(Data records Opens)

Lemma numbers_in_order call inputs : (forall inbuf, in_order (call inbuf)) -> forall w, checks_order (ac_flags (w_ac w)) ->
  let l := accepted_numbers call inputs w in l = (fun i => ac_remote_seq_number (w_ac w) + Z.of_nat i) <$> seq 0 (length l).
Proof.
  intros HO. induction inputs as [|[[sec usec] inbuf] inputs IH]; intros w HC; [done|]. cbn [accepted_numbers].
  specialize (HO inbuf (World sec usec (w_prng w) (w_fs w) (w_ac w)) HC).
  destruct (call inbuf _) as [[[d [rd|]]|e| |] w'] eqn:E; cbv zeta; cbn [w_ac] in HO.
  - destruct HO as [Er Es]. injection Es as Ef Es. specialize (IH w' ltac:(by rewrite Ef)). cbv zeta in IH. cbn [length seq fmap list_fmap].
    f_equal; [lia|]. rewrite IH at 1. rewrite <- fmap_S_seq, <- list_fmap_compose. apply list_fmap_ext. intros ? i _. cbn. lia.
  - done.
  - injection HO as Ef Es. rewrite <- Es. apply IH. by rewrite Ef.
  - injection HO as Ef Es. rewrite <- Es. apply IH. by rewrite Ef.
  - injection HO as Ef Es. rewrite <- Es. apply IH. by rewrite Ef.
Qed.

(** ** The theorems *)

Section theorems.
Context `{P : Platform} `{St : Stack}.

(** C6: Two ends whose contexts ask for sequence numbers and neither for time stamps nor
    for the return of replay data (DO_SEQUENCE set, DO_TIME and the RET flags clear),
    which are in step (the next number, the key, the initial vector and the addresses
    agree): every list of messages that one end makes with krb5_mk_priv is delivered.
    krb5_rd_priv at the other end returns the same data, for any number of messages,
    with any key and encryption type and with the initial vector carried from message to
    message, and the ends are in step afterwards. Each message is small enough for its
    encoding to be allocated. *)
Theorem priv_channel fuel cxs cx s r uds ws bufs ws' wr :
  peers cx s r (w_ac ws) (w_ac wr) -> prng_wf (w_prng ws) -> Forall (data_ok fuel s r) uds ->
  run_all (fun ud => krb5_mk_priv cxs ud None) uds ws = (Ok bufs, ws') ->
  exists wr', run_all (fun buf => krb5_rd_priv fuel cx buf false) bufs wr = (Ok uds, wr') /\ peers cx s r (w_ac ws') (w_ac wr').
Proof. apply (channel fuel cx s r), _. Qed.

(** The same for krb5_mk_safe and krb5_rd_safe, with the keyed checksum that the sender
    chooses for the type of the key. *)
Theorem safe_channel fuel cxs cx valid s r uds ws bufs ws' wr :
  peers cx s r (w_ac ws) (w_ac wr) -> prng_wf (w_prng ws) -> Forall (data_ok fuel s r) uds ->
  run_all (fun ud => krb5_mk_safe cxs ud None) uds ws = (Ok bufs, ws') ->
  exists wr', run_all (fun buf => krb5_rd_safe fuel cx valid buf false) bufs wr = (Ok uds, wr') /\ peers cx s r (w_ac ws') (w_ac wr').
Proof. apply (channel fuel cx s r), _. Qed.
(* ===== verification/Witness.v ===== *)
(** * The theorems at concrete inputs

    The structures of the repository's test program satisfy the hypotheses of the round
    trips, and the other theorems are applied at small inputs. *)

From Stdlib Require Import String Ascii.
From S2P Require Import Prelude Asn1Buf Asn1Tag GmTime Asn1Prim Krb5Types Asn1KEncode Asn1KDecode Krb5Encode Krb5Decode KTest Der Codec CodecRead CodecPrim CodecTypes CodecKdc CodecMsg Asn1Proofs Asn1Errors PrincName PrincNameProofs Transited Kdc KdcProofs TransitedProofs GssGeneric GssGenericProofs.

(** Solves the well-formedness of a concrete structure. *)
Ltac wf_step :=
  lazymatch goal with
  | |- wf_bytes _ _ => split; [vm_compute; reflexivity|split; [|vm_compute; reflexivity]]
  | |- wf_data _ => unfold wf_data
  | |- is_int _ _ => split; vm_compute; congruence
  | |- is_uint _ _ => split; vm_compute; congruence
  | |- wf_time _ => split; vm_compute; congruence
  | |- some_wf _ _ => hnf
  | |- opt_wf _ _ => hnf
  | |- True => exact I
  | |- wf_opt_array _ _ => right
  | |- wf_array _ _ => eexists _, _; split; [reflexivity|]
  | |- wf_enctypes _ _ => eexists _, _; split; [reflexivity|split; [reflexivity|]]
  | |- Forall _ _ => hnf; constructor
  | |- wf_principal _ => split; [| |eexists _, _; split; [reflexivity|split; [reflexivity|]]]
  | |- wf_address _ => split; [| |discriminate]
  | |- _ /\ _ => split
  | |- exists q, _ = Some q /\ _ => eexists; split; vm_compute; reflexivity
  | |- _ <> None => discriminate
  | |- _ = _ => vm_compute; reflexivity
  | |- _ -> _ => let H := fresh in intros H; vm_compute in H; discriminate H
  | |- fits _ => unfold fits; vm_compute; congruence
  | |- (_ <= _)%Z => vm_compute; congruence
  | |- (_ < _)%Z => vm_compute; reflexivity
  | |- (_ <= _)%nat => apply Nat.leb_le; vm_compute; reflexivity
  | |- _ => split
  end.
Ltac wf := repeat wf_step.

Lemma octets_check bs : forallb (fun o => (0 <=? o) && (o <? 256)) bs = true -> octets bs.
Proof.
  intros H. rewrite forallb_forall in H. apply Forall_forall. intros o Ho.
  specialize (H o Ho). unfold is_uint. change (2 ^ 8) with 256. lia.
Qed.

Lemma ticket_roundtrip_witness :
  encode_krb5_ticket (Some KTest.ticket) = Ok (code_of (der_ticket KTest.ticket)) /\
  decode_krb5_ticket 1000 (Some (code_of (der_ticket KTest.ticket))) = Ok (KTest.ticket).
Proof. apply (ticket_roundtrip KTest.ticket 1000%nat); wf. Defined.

(Data records Closes)
(Data records Opens)

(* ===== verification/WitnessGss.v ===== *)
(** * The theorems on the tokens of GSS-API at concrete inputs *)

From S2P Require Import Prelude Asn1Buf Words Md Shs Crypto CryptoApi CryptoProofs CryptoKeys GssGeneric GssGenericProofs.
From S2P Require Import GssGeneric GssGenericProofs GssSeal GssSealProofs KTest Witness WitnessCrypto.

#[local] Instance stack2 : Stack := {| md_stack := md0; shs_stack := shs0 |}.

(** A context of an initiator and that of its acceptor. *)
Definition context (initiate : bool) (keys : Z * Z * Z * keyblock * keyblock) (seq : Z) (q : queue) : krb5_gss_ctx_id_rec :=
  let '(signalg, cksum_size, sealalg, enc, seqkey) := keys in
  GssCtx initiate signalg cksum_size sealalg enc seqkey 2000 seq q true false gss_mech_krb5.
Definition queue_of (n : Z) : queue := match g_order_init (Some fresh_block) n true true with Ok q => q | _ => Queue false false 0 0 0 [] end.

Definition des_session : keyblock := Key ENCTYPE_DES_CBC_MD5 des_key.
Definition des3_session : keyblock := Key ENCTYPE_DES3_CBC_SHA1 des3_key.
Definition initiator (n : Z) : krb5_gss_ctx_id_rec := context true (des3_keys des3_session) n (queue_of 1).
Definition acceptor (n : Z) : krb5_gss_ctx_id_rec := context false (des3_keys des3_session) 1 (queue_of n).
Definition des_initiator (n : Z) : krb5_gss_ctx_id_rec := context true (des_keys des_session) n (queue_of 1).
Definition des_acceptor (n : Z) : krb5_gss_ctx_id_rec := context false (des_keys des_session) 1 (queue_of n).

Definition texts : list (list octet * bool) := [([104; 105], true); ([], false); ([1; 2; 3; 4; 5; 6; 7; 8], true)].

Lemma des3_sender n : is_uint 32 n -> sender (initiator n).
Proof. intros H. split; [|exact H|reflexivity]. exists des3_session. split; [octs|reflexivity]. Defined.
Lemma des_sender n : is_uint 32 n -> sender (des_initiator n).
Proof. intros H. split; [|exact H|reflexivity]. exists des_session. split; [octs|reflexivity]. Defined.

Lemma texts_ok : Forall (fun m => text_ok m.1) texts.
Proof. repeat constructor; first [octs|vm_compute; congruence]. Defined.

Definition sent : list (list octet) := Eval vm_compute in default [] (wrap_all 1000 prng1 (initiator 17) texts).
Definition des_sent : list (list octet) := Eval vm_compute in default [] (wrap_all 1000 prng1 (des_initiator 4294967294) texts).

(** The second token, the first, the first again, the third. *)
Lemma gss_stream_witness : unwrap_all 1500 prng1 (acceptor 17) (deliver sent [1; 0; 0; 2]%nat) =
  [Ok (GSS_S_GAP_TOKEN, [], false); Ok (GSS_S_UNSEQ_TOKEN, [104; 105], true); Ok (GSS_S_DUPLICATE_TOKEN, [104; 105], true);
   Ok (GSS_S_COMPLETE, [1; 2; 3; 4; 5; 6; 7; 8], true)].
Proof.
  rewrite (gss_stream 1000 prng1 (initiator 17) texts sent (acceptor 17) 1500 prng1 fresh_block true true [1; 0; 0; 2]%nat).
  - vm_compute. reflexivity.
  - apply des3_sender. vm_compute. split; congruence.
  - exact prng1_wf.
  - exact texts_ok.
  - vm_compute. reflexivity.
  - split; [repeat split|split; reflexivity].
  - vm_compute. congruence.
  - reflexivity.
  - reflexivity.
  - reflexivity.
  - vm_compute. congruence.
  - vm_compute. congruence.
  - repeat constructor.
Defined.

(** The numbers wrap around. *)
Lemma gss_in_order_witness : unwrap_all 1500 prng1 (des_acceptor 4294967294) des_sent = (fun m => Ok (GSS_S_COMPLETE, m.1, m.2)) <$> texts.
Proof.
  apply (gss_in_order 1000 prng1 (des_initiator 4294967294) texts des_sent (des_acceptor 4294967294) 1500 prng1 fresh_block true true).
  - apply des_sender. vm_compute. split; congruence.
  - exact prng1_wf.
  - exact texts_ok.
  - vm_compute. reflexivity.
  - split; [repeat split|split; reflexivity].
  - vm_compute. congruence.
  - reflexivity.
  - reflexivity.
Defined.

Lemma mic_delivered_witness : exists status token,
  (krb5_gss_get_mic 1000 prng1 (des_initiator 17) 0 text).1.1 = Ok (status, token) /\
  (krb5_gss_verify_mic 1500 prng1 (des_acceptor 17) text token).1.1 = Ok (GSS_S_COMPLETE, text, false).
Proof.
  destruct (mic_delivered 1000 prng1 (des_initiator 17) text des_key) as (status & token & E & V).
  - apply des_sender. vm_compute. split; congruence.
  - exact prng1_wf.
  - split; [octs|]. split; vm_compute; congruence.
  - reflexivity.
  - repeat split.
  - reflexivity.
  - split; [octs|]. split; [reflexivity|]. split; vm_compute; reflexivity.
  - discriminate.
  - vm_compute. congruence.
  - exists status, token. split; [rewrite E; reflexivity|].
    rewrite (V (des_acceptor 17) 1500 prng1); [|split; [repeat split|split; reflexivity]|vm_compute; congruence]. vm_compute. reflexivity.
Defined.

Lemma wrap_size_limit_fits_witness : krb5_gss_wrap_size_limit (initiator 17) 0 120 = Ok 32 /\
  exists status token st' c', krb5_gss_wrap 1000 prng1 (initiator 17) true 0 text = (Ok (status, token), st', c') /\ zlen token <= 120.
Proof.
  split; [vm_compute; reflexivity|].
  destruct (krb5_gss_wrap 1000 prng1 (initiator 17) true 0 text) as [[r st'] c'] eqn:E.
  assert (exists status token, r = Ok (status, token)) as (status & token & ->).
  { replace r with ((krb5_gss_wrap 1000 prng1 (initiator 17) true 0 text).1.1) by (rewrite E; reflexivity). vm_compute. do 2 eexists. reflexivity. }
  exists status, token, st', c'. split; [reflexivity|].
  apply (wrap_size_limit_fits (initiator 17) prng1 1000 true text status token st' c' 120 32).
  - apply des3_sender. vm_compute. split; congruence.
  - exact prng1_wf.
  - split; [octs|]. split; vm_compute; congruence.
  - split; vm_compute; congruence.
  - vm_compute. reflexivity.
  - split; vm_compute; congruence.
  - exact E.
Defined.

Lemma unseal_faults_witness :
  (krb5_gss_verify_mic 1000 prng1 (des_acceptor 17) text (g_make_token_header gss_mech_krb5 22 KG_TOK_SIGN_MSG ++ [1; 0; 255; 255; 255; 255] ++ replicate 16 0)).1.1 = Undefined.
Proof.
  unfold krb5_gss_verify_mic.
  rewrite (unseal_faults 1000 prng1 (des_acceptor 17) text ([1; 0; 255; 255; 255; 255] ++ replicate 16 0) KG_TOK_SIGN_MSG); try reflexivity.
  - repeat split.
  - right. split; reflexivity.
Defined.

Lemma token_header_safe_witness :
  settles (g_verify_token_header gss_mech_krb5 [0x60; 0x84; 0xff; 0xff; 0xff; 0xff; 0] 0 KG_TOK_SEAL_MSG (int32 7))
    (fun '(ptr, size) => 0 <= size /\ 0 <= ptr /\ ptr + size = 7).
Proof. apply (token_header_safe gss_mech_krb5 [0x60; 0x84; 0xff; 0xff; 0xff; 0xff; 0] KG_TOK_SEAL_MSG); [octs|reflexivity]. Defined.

(Data records Closes)

* [Exercise prompt]: In the entries above, find the line with "wf_data _ => unfold wf_data" and the line with "True => exact I", then restate word for word both of them and every line between, with nothing more.

* [Answer for this exercise]:
  | |- wf_data _ => unfold wf_data
  | |- is_int _ _ => split; vm_compute; congruence
  | |- is_uint _ _ => split; vm_compute; congruence
  | |- wf_time _ => split; vm_compute; congruence
  | |- some_wf _ _ => hnf
  | |- opt_wf _ _ => hnf
  | |- True => exact I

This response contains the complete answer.